* **WORK TASK**
Look for "Module" in each line of the records, and copy the lines that have it.

---+---

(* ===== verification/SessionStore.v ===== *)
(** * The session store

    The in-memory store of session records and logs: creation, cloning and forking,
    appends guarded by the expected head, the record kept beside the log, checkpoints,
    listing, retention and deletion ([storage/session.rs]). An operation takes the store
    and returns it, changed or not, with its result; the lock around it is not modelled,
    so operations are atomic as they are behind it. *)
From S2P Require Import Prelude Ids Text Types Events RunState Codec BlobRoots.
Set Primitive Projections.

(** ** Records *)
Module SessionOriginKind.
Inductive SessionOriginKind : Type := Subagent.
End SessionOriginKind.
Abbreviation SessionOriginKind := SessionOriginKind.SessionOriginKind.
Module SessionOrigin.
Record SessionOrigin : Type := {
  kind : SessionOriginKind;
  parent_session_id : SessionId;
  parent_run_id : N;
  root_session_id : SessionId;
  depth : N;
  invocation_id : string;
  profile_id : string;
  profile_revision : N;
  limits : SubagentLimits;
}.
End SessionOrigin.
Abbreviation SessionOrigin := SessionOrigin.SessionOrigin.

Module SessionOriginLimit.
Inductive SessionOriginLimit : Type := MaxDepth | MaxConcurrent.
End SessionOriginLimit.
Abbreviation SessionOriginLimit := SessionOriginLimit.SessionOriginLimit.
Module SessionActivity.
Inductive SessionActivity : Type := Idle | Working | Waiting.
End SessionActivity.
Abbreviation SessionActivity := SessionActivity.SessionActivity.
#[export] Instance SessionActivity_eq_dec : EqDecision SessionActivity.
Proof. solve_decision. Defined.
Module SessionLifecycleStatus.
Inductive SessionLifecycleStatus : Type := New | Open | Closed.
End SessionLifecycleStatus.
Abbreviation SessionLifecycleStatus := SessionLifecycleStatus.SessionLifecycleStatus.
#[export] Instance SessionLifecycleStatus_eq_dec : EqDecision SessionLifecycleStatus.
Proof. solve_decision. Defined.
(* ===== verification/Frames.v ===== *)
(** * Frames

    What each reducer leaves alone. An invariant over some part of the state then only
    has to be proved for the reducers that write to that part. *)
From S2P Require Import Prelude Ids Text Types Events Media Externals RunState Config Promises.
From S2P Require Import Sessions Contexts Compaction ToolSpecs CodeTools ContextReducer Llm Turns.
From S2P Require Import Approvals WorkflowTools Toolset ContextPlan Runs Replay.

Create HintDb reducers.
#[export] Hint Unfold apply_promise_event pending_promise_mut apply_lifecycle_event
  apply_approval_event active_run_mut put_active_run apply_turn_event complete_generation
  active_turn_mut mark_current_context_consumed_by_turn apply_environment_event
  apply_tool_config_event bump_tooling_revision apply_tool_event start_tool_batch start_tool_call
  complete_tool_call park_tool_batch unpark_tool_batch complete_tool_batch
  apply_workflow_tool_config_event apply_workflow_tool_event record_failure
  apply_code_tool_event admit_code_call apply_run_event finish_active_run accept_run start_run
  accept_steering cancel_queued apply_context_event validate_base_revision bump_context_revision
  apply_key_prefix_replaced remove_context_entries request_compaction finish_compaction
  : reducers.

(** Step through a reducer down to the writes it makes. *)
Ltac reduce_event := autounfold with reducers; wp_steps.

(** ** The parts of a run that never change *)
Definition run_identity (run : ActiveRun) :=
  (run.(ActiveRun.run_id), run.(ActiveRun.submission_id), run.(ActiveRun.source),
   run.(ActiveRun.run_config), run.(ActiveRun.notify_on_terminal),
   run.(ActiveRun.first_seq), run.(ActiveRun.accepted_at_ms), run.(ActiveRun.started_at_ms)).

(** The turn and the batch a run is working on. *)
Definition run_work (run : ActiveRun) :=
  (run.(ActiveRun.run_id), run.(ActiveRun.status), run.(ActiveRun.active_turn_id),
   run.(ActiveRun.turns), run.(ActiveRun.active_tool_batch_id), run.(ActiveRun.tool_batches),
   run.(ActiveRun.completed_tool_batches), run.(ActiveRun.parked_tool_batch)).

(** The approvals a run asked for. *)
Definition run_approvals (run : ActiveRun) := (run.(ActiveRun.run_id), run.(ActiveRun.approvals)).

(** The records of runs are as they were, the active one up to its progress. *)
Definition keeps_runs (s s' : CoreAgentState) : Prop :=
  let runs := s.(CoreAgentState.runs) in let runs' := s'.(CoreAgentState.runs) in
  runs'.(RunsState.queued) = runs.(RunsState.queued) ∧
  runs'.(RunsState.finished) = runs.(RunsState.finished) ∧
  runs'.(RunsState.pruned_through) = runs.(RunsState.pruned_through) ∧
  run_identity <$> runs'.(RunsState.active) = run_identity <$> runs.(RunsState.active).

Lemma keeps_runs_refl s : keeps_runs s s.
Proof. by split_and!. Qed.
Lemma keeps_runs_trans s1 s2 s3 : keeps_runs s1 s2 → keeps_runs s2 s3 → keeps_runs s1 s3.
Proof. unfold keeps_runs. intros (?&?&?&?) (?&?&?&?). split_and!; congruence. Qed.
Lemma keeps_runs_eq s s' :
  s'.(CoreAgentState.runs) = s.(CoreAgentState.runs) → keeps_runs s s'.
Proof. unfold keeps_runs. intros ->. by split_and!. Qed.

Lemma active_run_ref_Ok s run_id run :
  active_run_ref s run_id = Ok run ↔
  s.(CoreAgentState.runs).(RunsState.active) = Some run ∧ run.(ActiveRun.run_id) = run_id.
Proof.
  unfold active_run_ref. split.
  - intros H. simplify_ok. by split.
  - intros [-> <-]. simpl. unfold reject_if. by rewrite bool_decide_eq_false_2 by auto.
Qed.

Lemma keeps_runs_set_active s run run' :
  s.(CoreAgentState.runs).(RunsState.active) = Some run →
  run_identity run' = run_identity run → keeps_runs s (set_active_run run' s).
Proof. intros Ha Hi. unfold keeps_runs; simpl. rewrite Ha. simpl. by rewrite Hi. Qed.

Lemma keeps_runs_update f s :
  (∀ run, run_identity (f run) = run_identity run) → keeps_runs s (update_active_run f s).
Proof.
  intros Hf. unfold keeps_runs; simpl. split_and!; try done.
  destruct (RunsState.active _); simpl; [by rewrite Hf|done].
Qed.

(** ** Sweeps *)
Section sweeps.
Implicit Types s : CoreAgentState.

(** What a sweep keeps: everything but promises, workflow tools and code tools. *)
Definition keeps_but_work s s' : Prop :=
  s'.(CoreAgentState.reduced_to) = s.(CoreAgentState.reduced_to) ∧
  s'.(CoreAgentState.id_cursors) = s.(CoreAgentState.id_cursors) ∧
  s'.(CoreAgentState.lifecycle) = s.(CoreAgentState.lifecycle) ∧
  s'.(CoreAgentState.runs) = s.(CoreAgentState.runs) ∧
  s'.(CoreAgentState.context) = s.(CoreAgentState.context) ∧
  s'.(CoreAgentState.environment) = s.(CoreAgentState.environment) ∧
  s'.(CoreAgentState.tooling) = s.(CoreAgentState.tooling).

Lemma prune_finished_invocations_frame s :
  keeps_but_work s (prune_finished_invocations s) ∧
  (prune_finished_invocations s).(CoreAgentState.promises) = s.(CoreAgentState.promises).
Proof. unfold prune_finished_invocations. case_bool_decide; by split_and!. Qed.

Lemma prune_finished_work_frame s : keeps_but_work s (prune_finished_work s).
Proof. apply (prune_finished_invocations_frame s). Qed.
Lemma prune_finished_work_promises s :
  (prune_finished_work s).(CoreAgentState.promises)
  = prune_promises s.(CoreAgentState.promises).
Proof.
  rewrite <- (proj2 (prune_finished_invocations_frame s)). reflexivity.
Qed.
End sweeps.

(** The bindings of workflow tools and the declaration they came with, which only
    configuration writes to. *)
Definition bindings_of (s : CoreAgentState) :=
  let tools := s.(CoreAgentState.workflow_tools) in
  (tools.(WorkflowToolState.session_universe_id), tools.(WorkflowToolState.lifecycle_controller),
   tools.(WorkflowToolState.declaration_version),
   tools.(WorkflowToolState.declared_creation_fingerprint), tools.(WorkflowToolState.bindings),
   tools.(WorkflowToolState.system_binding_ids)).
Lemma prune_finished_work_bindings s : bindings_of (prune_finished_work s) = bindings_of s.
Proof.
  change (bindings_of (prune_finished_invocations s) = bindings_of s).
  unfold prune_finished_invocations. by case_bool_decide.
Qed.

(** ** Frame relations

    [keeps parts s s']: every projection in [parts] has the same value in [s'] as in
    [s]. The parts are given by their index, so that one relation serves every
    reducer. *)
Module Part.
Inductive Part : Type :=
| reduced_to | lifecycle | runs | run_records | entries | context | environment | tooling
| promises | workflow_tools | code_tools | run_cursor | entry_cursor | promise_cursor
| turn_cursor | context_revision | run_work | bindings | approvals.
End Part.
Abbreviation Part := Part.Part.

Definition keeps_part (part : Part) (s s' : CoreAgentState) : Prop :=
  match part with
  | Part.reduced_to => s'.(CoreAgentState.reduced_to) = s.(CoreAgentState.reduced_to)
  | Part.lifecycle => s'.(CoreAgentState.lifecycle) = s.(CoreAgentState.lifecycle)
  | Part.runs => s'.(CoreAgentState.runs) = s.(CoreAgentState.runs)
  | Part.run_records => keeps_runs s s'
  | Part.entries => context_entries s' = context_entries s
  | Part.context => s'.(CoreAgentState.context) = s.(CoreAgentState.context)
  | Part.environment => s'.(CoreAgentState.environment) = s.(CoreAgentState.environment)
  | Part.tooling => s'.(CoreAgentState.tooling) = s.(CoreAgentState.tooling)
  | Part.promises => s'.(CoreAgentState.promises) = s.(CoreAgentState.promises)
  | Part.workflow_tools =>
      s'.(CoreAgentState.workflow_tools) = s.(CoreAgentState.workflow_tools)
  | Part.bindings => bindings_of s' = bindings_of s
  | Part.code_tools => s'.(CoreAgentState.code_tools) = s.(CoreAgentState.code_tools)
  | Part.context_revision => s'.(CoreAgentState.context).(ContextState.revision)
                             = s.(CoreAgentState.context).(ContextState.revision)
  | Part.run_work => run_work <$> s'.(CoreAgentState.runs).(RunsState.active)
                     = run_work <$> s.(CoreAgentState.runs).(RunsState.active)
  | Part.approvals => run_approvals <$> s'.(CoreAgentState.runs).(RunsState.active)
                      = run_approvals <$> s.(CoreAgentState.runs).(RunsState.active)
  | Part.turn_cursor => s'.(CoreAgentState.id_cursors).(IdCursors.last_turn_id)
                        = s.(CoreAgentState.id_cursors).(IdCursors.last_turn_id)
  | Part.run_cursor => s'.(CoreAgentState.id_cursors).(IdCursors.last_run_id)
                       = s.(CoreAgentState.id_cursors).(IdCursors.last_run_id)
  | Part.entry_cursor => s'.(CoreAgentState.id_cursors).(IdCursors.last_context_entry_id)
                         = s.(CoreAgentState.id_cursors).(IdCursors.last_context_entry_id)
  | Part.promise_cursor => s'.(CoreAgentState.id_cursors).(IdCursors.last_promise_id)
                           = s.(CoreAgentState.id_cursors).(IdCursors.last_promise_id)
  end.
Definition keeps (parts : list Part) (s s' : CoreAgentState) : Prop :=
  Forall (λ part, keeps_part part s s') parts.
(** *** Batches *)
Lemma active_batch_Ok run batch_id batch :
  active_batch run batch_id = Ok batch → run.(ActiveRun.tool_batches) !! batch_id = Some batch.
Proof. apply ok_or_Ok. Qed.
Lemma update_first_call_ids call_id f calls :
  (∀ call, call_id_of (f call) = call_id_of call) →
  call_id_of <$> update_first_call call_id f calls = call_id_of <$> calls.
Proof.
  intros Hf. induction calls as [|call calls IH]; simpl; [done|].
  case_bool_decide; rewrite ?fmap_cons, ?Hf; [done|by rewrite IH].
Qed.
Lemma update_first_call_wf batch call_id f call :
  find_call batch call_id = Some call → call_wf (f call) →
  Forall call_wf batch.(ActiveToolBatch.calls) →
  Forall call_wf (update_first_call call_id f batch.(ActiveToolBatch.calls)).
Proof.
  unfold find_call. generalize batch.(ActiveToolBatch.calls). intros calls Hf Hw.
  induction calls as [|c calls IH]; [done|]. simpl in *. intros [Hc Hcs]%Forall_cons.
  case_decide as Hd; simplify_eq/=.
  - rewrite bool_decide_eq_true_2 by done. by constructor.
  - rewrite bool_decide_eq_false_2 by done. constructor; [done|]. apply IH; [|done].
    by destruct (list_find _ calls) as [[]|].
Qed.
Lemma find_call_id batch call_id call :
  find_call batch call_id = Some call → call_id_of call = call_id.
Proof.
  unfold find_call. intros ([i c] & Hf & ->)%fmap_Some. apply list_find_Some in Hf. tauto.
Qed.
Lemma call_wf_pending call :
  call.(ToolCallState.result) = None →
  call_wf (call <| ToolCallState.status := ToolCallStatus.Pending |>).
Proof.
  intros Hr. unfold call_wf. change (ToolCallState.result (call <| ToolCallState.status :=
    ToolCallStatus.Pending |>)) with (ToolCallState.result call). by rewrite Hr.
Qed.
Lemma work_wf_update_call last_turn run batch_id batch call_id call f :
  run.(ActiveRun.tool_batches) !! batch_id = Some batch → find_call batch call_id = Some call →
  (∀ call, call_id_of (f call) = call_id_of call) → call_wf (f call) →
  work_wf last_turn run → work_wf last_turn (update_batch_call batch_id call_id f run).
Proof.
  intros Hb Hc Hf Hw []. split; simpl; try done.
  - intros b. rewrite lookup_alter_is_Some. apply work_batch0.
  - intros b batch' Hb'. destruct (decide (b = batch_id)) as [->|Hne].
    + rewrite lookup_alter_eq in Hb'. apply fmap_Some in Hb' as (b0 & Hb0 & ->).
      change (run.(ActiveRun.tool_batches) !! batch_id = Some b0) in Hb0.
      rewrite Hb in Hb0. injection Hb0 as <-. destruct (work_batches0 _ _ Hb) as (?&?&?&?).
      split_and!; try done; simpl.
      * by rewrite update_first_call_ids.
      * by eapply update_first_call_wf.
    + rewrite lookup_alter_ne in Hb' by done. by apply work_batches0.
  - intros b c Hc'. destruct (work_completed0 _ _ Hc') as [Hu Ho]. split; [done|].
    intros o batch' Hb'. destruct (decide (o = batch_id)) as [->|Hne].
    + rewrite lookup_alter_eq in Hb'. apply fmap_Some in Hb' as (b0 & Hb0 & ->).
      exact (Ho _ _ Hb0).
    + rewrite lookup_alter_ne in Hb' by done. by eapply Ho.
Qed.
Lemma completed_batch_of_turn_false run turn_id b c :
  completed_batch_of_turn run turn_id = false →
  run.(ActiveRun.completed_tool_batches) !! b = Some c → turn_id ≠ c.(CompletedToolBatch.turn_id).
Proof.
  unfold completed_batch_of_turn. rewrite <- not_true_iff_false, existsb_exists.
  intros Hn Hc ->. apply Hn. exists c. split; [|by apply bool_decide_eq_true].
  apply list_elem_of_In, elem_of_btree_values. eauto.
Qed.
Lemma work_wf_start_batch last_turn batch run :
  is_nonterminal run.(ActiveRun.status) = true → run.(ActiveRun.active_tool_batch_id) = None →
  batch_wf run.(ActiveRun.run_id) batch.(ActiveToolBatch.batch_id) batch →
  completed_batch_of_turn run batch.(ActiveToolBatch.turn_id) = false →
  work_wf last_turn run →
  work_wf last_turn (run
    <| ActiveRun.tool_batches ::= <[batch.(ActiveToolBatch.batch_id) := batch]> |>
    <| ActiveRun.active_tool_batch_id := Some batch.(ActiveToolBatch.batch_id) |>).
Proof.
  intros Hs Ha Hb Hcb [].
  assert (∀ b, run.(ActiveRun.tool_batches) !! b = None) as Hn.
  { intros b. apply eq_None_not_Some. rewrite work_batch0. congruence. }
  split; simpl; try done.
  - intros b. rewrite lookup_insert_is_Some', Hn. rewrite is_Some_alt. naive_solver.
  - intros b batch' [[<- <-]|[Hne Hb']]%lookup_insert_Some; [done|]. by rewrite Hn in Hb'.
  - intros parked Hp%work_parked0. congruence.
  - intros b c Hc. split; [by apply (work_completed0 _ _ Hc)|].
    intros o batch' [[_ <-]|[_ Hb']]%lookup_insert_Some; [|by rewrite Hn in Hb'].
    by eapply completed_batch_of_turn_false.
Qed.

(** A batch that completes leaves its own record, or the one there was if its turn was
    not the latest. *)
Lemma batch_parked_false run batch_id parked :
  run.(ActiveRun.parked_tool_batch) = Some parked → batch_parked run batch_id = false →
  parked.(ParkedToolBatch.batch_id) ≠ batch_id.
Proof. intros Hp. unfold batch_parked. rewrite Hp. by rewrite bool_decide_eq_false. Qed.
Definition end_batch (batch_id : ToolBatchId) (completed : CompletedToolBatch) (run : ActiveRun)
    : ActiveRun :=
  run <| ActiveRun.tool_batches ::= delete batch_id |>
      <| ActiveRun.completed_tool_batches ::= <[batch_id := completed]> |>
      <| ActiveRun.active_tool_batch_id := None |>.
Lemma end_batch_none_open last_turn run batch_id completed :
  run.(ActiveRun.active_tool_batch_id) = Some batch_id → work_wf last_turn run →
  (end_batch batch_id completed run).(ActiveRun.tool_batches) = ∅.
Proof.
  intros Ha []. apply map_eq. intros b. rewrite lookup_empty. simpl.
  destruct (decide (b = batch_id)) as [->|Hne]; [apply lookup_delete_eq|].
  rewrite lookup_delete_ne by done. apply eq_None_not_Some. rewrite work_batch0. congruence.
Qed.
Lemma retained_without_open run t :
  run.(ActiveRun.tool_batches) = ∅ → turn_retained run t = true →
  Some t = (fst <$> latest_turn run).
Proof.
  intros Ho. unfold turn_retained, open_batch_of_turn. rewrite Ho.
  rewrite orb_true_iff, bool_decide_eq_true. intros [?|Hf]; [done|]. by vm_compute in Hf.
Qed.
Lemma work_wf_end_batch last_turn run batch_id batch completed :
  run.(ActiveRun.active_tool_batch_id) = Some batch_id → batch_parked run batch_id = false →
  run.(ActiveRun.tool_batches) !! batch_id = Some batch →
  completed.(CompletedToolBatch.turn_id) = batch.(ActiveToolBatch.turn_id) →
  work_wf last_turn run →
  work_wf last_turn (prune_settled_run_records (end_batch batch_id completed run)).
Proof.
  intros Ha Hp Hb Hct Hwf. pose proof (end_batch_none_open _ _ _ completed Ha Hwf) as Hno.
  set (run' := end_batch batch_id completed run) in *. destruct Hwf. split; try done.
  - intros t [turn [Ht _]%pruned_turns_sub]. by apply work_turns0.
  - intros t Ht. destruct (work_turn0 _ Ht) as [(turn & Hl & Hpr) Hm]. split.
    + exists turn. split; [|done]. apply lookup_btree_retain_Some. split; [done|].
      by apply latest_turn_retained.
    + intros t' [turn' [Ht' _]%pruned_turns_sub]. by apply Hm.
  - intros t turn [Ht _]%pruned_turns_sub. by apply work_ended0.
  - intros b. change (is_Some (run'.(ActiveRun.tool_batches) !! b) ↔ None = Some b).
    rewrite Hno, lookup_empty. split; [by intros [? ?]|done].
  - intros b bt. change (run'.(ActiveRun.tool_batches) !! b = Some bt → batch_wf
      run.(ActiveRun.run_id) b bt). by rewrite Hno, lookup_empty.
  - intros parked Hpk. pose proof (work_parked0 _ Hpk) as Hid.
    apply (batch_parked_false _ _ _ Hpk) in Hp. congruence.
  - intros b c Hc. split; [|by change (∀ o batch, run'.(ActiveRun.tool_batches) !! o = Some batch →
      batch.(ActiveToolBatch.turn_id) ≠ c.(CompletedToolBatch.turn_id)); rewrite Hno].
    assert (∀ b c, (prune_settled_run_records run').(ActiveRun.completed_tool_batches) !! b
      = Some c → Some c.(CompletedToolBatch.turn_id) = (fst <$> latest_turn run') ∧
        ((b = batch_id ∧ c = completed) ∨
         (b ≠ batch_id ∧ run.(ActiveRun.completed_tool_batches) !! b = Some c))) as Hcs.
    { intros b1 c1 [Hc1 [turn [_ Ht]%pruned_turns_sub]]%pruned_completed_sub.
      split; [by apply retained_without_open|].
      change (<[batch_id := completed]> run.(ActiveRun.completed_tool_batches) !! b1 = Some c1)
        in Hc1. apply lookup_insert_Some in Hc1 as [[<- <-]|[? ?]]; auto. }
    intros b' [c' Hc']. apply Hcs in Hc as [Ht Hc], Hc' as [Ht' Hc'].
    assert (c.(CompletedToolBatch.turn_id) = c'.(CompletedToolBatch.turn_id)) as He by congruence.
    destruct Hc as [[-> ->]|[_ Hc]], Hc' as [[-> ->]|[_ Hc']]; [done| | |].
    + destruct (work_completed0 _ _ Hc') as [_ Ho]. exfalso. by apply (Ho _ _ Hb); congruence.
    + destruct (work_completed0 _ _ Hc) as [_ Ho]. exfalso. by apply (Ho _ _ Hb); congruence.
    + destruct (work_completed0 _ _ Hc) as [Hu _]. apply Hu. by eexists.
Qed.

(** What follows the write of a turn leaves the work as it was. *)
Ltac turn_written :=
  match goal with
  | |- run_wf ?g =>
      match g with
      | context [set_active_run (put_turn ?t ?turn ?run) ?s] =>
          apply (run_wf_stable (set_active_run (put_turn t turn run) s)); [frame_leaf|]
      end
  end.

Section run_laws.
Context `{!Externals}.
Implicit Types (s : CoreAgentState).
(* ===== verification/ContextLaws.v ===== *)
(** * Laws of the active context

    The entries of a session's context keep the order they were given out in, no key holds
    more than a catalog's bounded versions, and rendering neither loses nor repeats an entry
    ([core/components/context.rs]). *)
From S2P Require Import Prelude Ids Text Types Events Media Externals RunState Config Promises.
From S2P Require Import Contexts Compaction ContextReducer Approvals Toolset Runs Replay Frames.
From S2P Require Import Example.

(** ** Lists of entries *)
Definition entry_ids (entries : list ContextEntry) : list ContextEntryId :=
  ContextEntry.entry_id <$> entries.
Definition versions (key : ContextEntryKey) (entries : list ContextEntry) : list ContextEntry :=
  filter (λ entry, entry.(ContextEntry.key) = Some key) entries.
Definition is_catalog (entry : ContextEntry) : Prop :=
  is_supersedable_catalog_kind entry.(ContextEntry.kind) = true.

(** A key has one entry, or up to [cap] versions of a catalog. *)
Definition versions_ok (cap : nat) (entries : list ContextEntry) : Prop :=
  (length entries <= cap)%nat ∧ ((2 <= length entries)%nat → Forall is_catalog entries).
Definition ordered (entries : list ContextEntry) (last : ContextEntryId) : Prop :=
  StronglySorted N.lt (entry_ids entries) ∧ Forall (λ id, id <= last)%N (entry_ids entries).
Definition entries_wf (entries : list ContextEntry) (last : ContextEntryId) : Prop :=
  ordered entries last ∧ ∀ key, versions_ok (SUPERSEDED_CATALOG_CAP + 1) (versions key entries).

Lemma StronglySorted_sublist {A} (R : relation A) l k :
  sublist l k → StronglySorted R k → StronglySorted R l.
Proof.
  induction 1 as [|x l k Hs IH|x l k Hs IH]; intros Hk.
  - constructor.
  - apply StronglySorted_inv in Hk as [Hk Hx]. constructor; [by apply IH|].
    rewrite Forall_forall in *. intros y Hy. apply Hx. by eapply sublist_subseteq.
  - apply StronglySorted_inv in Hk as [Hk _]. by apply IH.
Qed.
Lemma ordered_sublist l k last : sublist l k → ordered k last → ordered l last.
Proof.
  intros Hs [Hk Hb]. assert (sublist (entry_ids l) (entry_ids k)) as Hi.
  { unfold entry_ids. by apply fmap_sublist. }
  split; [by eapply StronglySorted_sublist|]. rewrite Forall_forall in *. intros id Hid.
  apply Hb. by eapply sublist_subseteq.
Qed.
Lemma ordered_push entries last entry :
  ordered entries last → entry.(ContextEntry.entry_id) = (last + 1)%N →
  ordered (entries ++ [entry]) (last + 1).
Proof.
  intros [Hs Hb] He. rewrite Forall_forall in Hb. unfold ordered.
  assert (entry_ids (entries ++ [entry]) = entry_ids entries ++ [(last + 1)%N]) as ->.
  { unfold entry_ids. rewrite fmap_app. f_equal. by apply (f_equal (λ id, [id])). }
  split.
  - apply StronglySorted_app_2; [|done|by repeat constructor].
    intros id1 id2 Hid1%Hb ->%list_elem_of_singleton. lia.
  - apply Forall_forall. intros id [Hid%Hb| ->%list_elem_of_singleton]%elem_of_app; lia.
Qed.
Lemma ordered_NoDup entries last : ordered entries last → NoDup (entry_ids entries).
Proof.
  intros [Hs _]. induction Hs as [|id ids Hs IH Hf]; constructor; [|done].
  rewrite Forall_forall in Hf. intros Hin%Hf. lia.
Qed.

---+---

* **TASK RESULT**
Module SessionOriginKind.
Module SessionOrigin.
Module SessionOriginLimit.
Module SessionActivity.
Module SessionLifecycleStatus.
Module Part.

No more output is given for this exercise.